Multithreading Web Scraping with Python


In this entry we are going to cover a very popular topic, web scraping, and how to scrape the web using Python to extract useful information using concurrency.

logo

Web Scraping

What is web Scraping?

Web Scraping is a method used by software to extract meaningful information from a website. The same way that a person would extract information by copying from the browser and pasting in some data file like a spreadsheet, but instead in an automatic approach using a programming language or a scraping tool.

The approach using Python is similar as a manual extraction, we have to start in the page url, then following some rules, most commonly CSS rules, we can find patterns in the source code for the page, extract our data and save it for later.

Foundations

In order to understand about how to recognize patterns in the source code we have to cover first some foundations.

HTML

HTML stands for HyperText Markup Language, is not a programming language but instead a markup language, in essence this language is used the structure the information displayed by a web page inside a website, using a tag system and parent child relationships you can build tag nodes, a well coded page has an organized structure, using recognizable tags which holds relationships themselves.

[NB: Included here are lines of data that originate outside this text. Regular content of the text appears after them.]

(** [operator-()] *)
Definition neg (a : base_uint) : base_uint := inc (map not32 a).

Definition bxor (a b : base_uint) : base_uint := map (fun p => fst p ^^^ snd p) (combine a b).
Definition band (a b : base_uint) : base_uint := map (fun p => fst p &&& snd p) (combine a b).
Definition bor (a b : base_uint) : base_uint := map (fun p => fst p ||| snd p) (combine a b).

(** [operator+=]: the loop from a carry on *)
Fixpoint add_loop (carry : Z) (a b : base_uint) : base_uint :=
  match a, b with
  | x :: a, y :: b =>
      let n := u64 (carry + x + y) in
      (n &&& 0xffffffff) :: add_loop (n >>> 32) a b
  | _, _ => []
  end.
Definition add (a b : base_uint) : base_uint := add_loop 0 a b.

(** [operator-=] *)
Definition sub (a b : base_uint) : base_uint := add a (neg b).

(** [operator*=(uint32_t)] *)
Fixpoint mul32_loop (carry b32 : Z) (a : base_uint) : base_uint :=
  match a with
  | x :: a =>
      let n := u64 (carry + u64 (b32 * x)) in
      (n &&& 0xffffffff) :: mul32_loop (n >>> 32) b32 a
  | [] => []
  end.
Definition mul32 (a : base_uint) (b32 : Z) : base_uint := mul32_loop 0 (u32 b32) a.

(** [operator*=]: the inner loop over [pn[i + j]], which stops with the array, and the outer
    loop, whose round [j] leaves the first [j] words alone *)
Fixpoint mul_row (carry aj : Z) (pn b : base_uint) : base_uint :=
  match pn, b with
  | x :: pn, y :: b =>
      let n := u64 (carry + x + u64 (aj * y)) in
      (n &&& 0xffffffff) :: mul_row (n >>> 32) aj pn b
  | _, _ => []
  end.
Fixpoint mul_loop (a pn b : base_uint) : base_uint :=
  match a with
  | [] => pn
  | aj :: a =>
      match mul_row 0 aj pn b with
      | [] => []
      | x :: pn => x :: mul_loop a pn b
      end
  end.
Definition mul (a b : base_uint) : base_uint := mul_loop a zero b.
(* ===== verification/Merkle.v ===== *)
(** * Merkle trees (src/src/consensus/merkle.cpp)

    The one-pass computation of the root, of the flag for repeated subtrees and of the branch
    of a leaf, with its array of subtree hashes, against the tree as it is described: every
    level pairs the nodes below it, the last one with itself when their number is odd. *)

From S2P Require Import Prelude Endian Outcome Hasher Sha256 Hash Serialize Transaction Block.
Import Sha256 Hash Transaction Block.

Module Merkle.
Local Open Scope outcome_scope.
Local Open Scope word_scope.

(** A [uint256] of zeros, to which the default constructor sets it. *)
Definition uint256_zero : bytes := repeat 0 32.

(** [CHash256().Write(a.begin(), 32).Write(b.begin(), 32).Finalize(...)] *)
Definition hash_pair (a b : bytes) : bytes :=
  CHash256_Finalize (CHash256_Write (CHash256_Write (CSHA256_init (repeat 0 64)) a) b).

(** [operator==] of [uint256] *)
Definition hash_eqb (a b : bytes) : bool := if list_eq_dec Z.eq_dec a b then true else false.

(** [!(count & (((uint32_t)1) << level))] *)
Definition bit_clear (count : Z) (level : nat) : bool := count &&& (1 <<< Z.of_nat level) =? 0.

(** What is pushed on [*pbranch] when [inner[level]] and [h] are combined, and [matchh]. *)
Definition branch_step (pbranch matchh : bool) (matchlevel : Z) (level : nat) (left h : bytes)
    (branch : list bytes) : list bytes * bool :=
  if pbranch then
    if matchh then (branch ++ [left], matchh)
    else if matchlevel =? Z.of_nat level then (branch ++ [h], true)
    else (branch, matchh)
  else (branch, matchh).

(** What a loop over levels carries: [level], [h], [matchh], [mutated] and [*pbranch]. *)
Record walk : Type := mkWalk {
  level : nat; h : bytes; matchh : bool; mutated : bool; branch : list bytes
}.

(** [for (level = 0; !(count & (((uint32_t)1) << level)); level++)]. A shift by 32 is undefined,
    so 32 rounds are enough. *)
Fixpoint absorb (fuel : nat) (pbranch : bool) (inner : list bytes) (matchlevel count : Z) (w : walk) : outcome walk :=
  match fuel with
  | O => Abort
  | S fuel =>
      if bit_clear count (level w) then
        let left := nth (level w) inner uint256_zero in
        let '(branch, matchh) := branch_step pbranch (matchh w) matchlevel (level w) left (h w) (branch w) in
        absorb fuel pbranch inner matchlevel count
          (mkWalk (S (level w)) (hash_pair left (h w)) matchh (mutated w || hash_eqb left (h w)) branch)
      else Ok w
  end.

(** The variables of the first loop. *)
Record progress : Type := mkProgress {
  count : Z; inner : list bytes; matchlevel : Z; p_mutated : bool; p_branch : list bytes
}.

(** [inner[level] = h] *)
Definition set_inner (inner : list bytes) (level : nat) (h : bytes) : list bytes :=
  firstn level inner ++ h :: skipn (S level) inner.

Definition process_leaf (pbranch : bool) (branchpos : Z) (s : progress) (leaf : bytes) : outcome progress :=
  let matchh := count s =? branchpos in
  let cnt := u32 (count s + 1) in
  let* w := absorb 32 pbranch (inner s) (matchlevel s) cnt (mkWalk 0 leaf matchh (p_mutated s) (p_branch s)) in
  Ok (mkProgress cnt (set_inner (inner s) (level w) (h w))
    (if Merkle.matchh w then Z.of_nat (level w) else matchlevel s) (Merkle.mutated w) (Merkle.branch w)).

Fixpoint process_leaves (pbranch : bool) (branchpos : Z) (s : progress) (leaves : list bytes) : outcome progress :=
  match leaves with
  | [] => Ok s
  | leaf :: leaves => let* s := process_leaf pbranch branchpos s leaf in process_leaves pbranch branchpos s leaves
  end.

(** [while (!(count & (((uint32_t)1) << level))) level++;] *)
Fixpoint lowest_level (fuel : nat) (count : Z) (level : nat) : outcome nat :=
  match fuel with
  | O => Abort
  | S fuel => if bit_clear count level then lowest_level fuel count (S level) else Ok level
  end.

(** The loop that propagates upwards in the final sweep; it does not look for equal hashes. *)
Fixpoint propagate (fuel : nat) (pbranch : bool) (inner : list bytes) (matchlevel count : Z) (w : walk) : outcome walk :=
  match fuel with
  | O => Abort
  | S fuel =>
      if bit_clear count (level w) then
        let left := nth (level w) inner uint256_zero in
        let '(branch, matchh) := branch_step pbranch (matchh w) matchlevel (level w) left (h w) (branch w) in
        propagate fuel pbranch inner matchlevel count
          (mkWalk (S (level w)) (hash_pair left (h w)) matchh (mutated w) branch)
      else Ok w
  end.
(** Bits and hashes from which node [i] of level [k] is extracted. *)
Definition extracts (k i : nat) (bits : list bool) (hs : list bytes) : Prop :=
  forall t x b0 b1 h0 h1,
  nTransactions t = len l -> vBits t = b0 ++ bits ++ b1 -> vHash t = h0 ++ hs ++ h1 ->
  nBitsUsed x = length b0 -> nHashUsed x = length h0 ->
  TraverseAndExtract t k (Z.of_nat i) x =
  (nth i (nodes k l) uint256_zero,
   mkExtraction (length b0 + length bits) (length h0 + length hs)
     (vMatch x ++ map (fun p => nth p l uint256_zero) (matched k i)) (vnIndex x ++ map Z.of_nat (matched k i)) (bad x)).

Lemma nth_error_middle {A} (a : list A) y b : nth_error (a ++ y :: b) (length a) = Some y.
Proof. rewrite nth_error_app2, Nat.sub_diag by lia. reflexivity. Qed.

(** A node whose hash is stored. *)
Lemma extracts_hash k i fp :
  (k = 0%nat \/ fp = false) -> fp = existsb (fun q => nth q vM false) (below k i) -> (i < length (nodes k l))%nat ->
  extracts k i [fp] [nth i (nodes k l) uint256_zero].
Proof.
  intros Hk Hf Hi t x b0 b1 h0 h1 Ht Eb Eh Lb Lh. cbn [app length] in *.
  assert (E1 : nth_error (vBits t) (nBitsUsed x) = Some fp) by (rewrite Eb, Lb; apply nth_error_middle).
  assert (E2 : nth_error (vHash t) (nHashUsed x) = Some (nth i (nodes k l) uint256_zero)) by (rewrite Eh, Lh; apply nth_error_middle).
  destruct k as [|k]; cbn [TraverseAndExtract]; rewrite E1; cbn [nHashUsed vMatch vnIndex bad nBitsUsed Nat.eqb andb]; rewrite E2.
  - replace (S (nBitsUsed x)) with (length b0 + 1)%nat by lia. replace (S (nHashUsed x)) with (length h0 + 1)%nat by lia.
    unfold matched, below. cbn [nodes] in *. cbn [Nat.pow]. rewrite !Nat.mul_1_r, Nat.min_l by lia.
    replace (i + 1 - i)%nat with 1%nat by lia. cbn [seq filter]. unfold below in Hf. cbn [Nat.pow] in Hf.
    rewrite !Nat.mul_1_r, Nat.min_l in Hf by lia. replace (i + 1 - i)%nat with 1%nat in Hf by lia. cbn [seq existsb] in Hf.
    rewrite orb_false_r in Hf. rewrite <- Hf. destruct fp; [reflexivity | now rewrite !app_nil_r].
  - destruct Hk as [|Hk]; [discriminate|]. rewrite (matched_none _ _ (eq_sym (eq_trans (eq_sym Hk) Hf))). rewrite Hk. cbn [map].
    rewrite !app_nil_r. replace (S (nBitsUsed x)) with (length b0 + 1)%nat by lia. now replace (S (nHashUsed x)) with (length h0 + 1)%nat by lia.
Qed.
Lemma ancestor_walk_spec (fuel : nat) : forall p b height,
  h !! p = Some b -> 0 <= height <= nHeight b -> (Z.to_nat (nHeight b - height) <= fuel)%nat ->
  exists q, ancestor_walk fuel h p (nHeight b) height = Ok q /\ up h (Z.to_nat (nHeight b - height)) p = Some q.
Proof.
  induction fuel as [|fuel IH]; intros p b height E H F; cbn [ancestor_walk];
    (destruct (Z.leb_spec (nHeight b) height) as [L|L];
      [exists p; split; [reflexivity|]; now replace (Z.to_nat (nHeight b - height)) with 0%nat by lia|]); [lia|].
  unfold deref. rewrite E. cbn [or_abort obind].
  assert (Prev : exists q, (let* prev := or_abort (pprev b) in ancestor_walk fuel h prev (nHeight b - 1) height) = Ok q /\
                           up h (Z.to_nat (nHeight b - height)) p = Some q).
  { destruct (pprev b) as [r|] eqn:R; [|pose proof (ok_root h T p b E R); lia].
    destruct (ok_prev h T p b r E R) as (c & Ec & Hc). destruct (IH r c height Ec ltac:(lia) ltac:(lia)) as (q & W & U).
    exists q. cbn [or_abort obind]. replace (nHeight b - 1) with (nHeight c) by lia. split; [exact W|].
    replace (Z.to_nat (nHeight b - height)) with (S (Z.to_nat (nHeight c - height))) by lia. now rewrite (up_S h _ p r b E R). }
  destruct (pskip b) as [s|] eqn:S; [|exact Prev].
  destruct (_ || _) eqn:Fol; [|exact Prev].
  destruct (ok_skip h T p b s E S) as [H1 U1]. pose proof (GetSkipHeight_bound (nHeight b) H1) as G.
  assert (G2 : height <= GetSkipHeight (nHeight b)).
  { apply orb_true_iff in Fol as [Fol|Fol]; [apply Z.eqb_eq in Fol; lia|].
    apply andb_true_iff in Fol as [Fol _]. apply Z.ltb_lt in Fol. lia. }
  destruct (up_height h T _ p s b E U1) as (c & Ec & Hc). rewrite Z2Nat.id in Hc by lia.
  replace (GetSkipHeight (nHeight b)) with (nHeight c) in * by lia.
  destruct (IH s c height Ec ltac:(lia) ltac:(lia)) as (q & W & U). exists q. split; [exact W|].
  replace (Z.to_nat (nHeight b - height)) with (Z.to_nat (nHeight b - nHeight c) + Z.to_nat (nHeight c - height))%nat by lia.
  now rewrite (up_add h _ _ p s U1).
Qed.

Lemma GetAncestor_spec (p : ptr) (b : CBlockIndex) (height : Z) : h !! p = Some b ->
  GetAncestor h p height =
    Ok (if (0 <=? height) && (height <=? nHeight b) then up h (Z.to_nat (nHeight b - height)) p else None).
Proof.
  intros E. unfold GetAncestor, deref. rewrite E. cbn [or_abort obind].
  destruct (Z.ltb_spec (nHeight b) height), (Z.ltb_spec height 0), (Z.leb_spec 0 height), (Z.leb_spec height (nHeight b));
    try lia; try reflexivity; cbn [orb andb].
  destruct (ancestor_walk_spec _ p b height E ltac:(lia) (Nat.le_refl _)) as (q & W & U). rewrite W, U. reflexivity.
Qed.
End Ancestor.

(** ** The work of a block *)

(** The target that the compact form stands for, and whether the form is usable: positive, not
    zero and within 256 bits. *)
Definition mantissa (bits : Z) : Z :=
  if bits / 2 ^ 24 <=? 3 then bits mod 2 ^ 23 / 256 ^ (3 - bits / 2 ^ 24) else bits mod 2 ^ 23.
Definition target (bits : Z) : Z := if bits / 2 ^ 24 <=? 3 then mantissa bits else mantissa bits * 256 ^ (bits / 2 ^ 24 - 3).
Definition negative (bits : Z) : bool := negb (mantissa bits =? 0) && Z.testbit bits 23.
Definition usable (bits : Z) : bool := negb (negative bits) && negb (2 ^ 256 <=? target bits) && negb (target bits =? 0).

Lemma compact_decompose (c : Z) : 0 <= c < 2 ^ 32 -> c = compact (c / 2 ^ 24) (c mod 2 ^ 23) (Z.testbit c 23).
Proof.
  intros H. unfold compact. rewrite Z.testbit_eqb by lia.
  pose proof (Z.div_mod c (2 ^ 23) ltac:(lia)) as D. pose proof (Z.div_mod (c / 2 ^ 23) 2 ltac:(lia)) as E.
  rewrite Z.div_div in E by lia. change (2 ^ 23 * 2) with (2 ^ 24) in E.
  pose proof (Z.mod_pos_bound (c / 2 ^ 23) 2 ltac:(lia)).
  destruct (Z.eqb_spec ((c / 2 ^ 23) mod 2) 1); lia.
Qed.

Lemma target_nonneg (c : Z) : 0 <= c -> 0 <= target c.
Proof.
  intros H. unfold target, mantissa. pose proof (Z.mod_pos_bound c (2 ^ 23) ltac:(lia)).
  destruct (Z.leb_spec (c / 2 ^ 24) 3).
  - apply Z.div_pos; [lia|]. apply Z.pow_pos_nonneg; lia.
  - apply Z.mul_nonneg_nonneg; [lia|]. apply Z.pow_nonneg. lia.
Qed.

Lemma SetCompact_spec (c : Z) : 0 <= c < 2 ^ 32 ->
  exists y, uint_ok y /\ val y = target c mod 2 ^ 256 /\ SetCompact c = (y, negative c, 2 ^ 256 <=? target c).
Proof.
  intros H. assert (Hs : 0 <= c / 2 ^ 24 < 256) by (split; [apply Z.div_pos | apply Z.div_lt_upper_bound]; lia).
  pose proof (Z.mod_pos_bound c (2 ^ 23) ltac:(lia)) as Hm.
  destruct (SetCompact_fields (c / 2 ^ 24) (c mod 2 ^ 23) (Z.testbit c 23) Hs Hm) as (y & Oy & Vy & E).
  rewrite <- compact_decompose in E by exact H. exists y. split; [exact Oy|].
  unfold target, negative, mantissa. destruct (c / 2 ^ 24 <=? 3); now split.
Qed.

(** A target in compact form is never the largest number of 256 bits. *)
Lemma target_not_max (c : Z) : 0 <= c < 2 ^ 32 -> target c <> 2 ^ 256 - 1.
Proof.
  intros H. unfold target, mantissa. pose proof (Z.mod_pos_bound c (2 ^ 23) ltac:(lia)) as Hm.
  destruct (Z.leb_spec (c / 2 ^ 24) 3) as [L|L].
  - assert (0 < 256 ^ (3 - c / 2 ^ 24)) by (apply Z.pow_pos_nonneg; lia).
    pose proof (Z.div_le_upper_bound (c mod 2 ^ 23) (256 ^ (3 - c / 2 ^ 24)) (2 ^ 23) ltac:(lia) ltac:(nia)). lia.
  - replace (c / 2 ^ 24 - 3) with (Z.succ (c / 2 ^ 24 - 4)) by lia. rewrite Z.pow_succ_r by lia.
    intros E. apply (f_equal (fun x => x mod 2)) in E.
    replace (c mod 2 ^ 23 * (256 * 256 ^ (c / 2 ^ 24 - 4))) with (128 * (c mod 2 ^ 23) * 256 ^ (c / 2 ^ 24 - 4) * 2) in E by ring.
    rewrite Z_mod_mult in E. discriminate.
Qed.

Lemma EqualTo_zero (a : base_uint) : uint_ok a -> EqualTo a 0 = (val a =? 0).
Proof.
  intros [L Wa]. do 9 (destruct a as [|? a]; try discriminate). unfold EqualTo. cbn [nth forallb].
  unfold words in Wa. repeat match goal with H : Forall _ (_ :: _) |- _ => inversion H; clear H; subst end.
  unfold word in *. cbn [val]. change (0 >>> 32) with 0. change (0 &&& 0xffffffff) with 0.
  repeat match goal with |- context [?z =? 0] => match z with _ + _ => fail 1 | _ => is_var z; destruct (Z.eqb_spec z 0) end end;
    cbn [andb]; symmetry; (apply Z.eqb_neq || apply Z.eqb_eq); lia.
Qed.

Lemma zero_spec : uint_ok zero /\ val zero = 0.
Proof. split; [apply zero_ok | reflexivity]. Qed.

Lemma GetBlockProof_spec (c : Z) : 0 <= c < 2 ^ 32 ->
  exists w, GetBlockProof c = Ok w /\ uint_ok w /\ val w = (if usable c then 2 ^ 256 / (target c + 1) else 0).
Proof.
  intros H. destruct (SetCompact_spec c H) as (y & Oy & Vy & E). pose proof (target_nonneg c ltac:(lia)) as Tn.
  unfold GetBlockProof. rewrite E, EqualTo_zero, Vy by exact Oy.
  unfold usable. destruct (negative c); cbn [orb negb andb]; [exists zero; split; [reflexivity | exact zero_spec]|].
  destruct (Z.leb_spec (2 ^ 256) (target c)) as [L|L]; cbn [orb negb andb]; [exists zero; split; [reflexivity | exact zero_spec]|].
  rewrite Z.mod_small in * by lia.
  destruct (Z.eqb_spec (target c) 0) as [N|N]; cbn [negb]; [exists zero; split; [reflexivity | exact zero_spec]|].
  pose proof (target_not_max c H) as Hmax. destruct (of_u64_spec 1 ltac:(lia)) as [O1 V1].
  destruct (bnot_spec y Oy) as [On Vn]. destruct (add_spec y (of_u64 1) Oy O1) as [Oa Va].
  rewrite V1, Vy, Z.mod_small in Va by lia. pose proof (div_spec _ _ On Oa) as D. rewrite Va, Vn, Vy in D.
  destruct (Z.eqb_spec (target c + 1) 0); [lia|]. destruct D as (q & -> & Oq & Vq). cbn [obind].
  destruct (add_spec q (of_u64 1) Oq O1) as [Or Vr]. exists (add q (of_u64 1)). split; [reflexivity|]. split; [exact Or|].
  rewrite Vr, V1, Vq. replace (2 ^ 256 / (target c + 1)) with ((2 ^ 256 - 1 - target c) / (target c + 1) + 1).
  - apply Z.mod_small. split; [apply Z.add_nonneg_nonneg; [apply Z.div_pos|]; lia|].
    apply Z.add_lt_mono_r with (p := -1). rewrite <- Z.add_assoc, Z.add_0_r. apply Z.div_lt_upper_bound; nia.
  - rewrite <- Z.div_add by lia. f_equal. ring.
Qed.

(** ** Adding a block to the tree *)

(** The part of the entries the tree depends on. *)
Definition links (h : heap) : gmap ptr (option ptr * option ptr * Z) := (fun b => (pprev b, pskip b, nHeight b)) <$> h.

Lemma links_lookup (h h' : heap) (p : ptr) (b : CBlockIndex) : links h = links h' -> h !! p = Some b ->
  exists c, h' !! p = Some c /\ pprev c = pprev b /\ pskip c = pskip b /\ nHeight c = nHeight b.
Proof.
  intros E L. apply (f_equal (fun m => m !! p)) in E. unfold links in E. rewrite !lookup_fmap, L in E. cbn in E.
  destruct (h' !! p) as [c|]; [|discriminate]. cbn in E. injection E as E1 E2 E3. now exists c.
Qed.

Lemma up_links (h h' : heap) (k : nat) : links h = links h' -> forall p, up h k p = up h' k p.
Proof.
  intros E. induction k as [|k IH]; intros p; [reflexivity|]. cbn [up].
  destruct (h !! p) as [b|] eqn:L.
  - destruct (links_lookup h h' p b E L) as (c & -> & E1 & _). cbn. rewrite E1. destruct (pprev b); [apply IH | reflexivity].
  - destruct (h' !! p) as [c|] eqn:L'; [|reflexivity].
    destruct (links_lookup h' h p c (eq_sym E) L') as (d & D & _). congruence.
Qed.

Lemma tree_ok_links (h h' : heap) : links h = links h' -> tree_ok h -> tree_ok h'.
Proof.
  intros E T. symmetry in E. constructor.
  - intros p b q L P. destruct (links_lookup h' h p b E L) as (c & Lc & E1 & E2 & E3).
    destruct (ok_prev h T p c q Lc ltac:(congruence)) as (d & Ld & Hd).
    destruct (links_lookup h h' q d (eq_sym E) Ld) as (e & Le & _ & _ & He). exists e. split; [exact Le | lia].
  - intros p b L P. destruct (links_lookup h' h p b E L) as (c & Lc & E1 & _ & E3).
    rewrite <- E3. apply (ok_root h T p c Lc). congruence.
  - intros p b L. destruct (links_lookup h' h p b E L) as (c & Lc & _ & _ & E3). rewrite <- E3. exact (ok_height h T p c Lc).
  - intros p b q L P. destruct (links_lookup h' h p b E L) as (c & Lc & _ & E2 & E3).
    rewrite <- E3, (up_links h' h _ E). apply (ok_skip h T p c q Lc). congruence.
Qed.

These tags also have attributes, which in combination with tag names we can match to find patterns in this structure.

Classes

Classes are designated names that you use inside the class attribute for an HTML tag. Let's take a look at following example

<h1 class="page-heading">Main header</h1>

Usually, a class has a relation with the style of the page defined in a CSS file, but we are not going to cover this, the relevance about classes is that a well structured page use classes for relevant elements in the page and we need to recognize them.

Identifiers

Identifiers are attributes used to identify unique and very relevant elements in our page, by using the id we can define a unique name for a tag. Let's take a look at the following example.

<h1 class="page-heading" id="main-heading">Main header</h1>

Two elements can not have the same identifier, but two elements can have the same class.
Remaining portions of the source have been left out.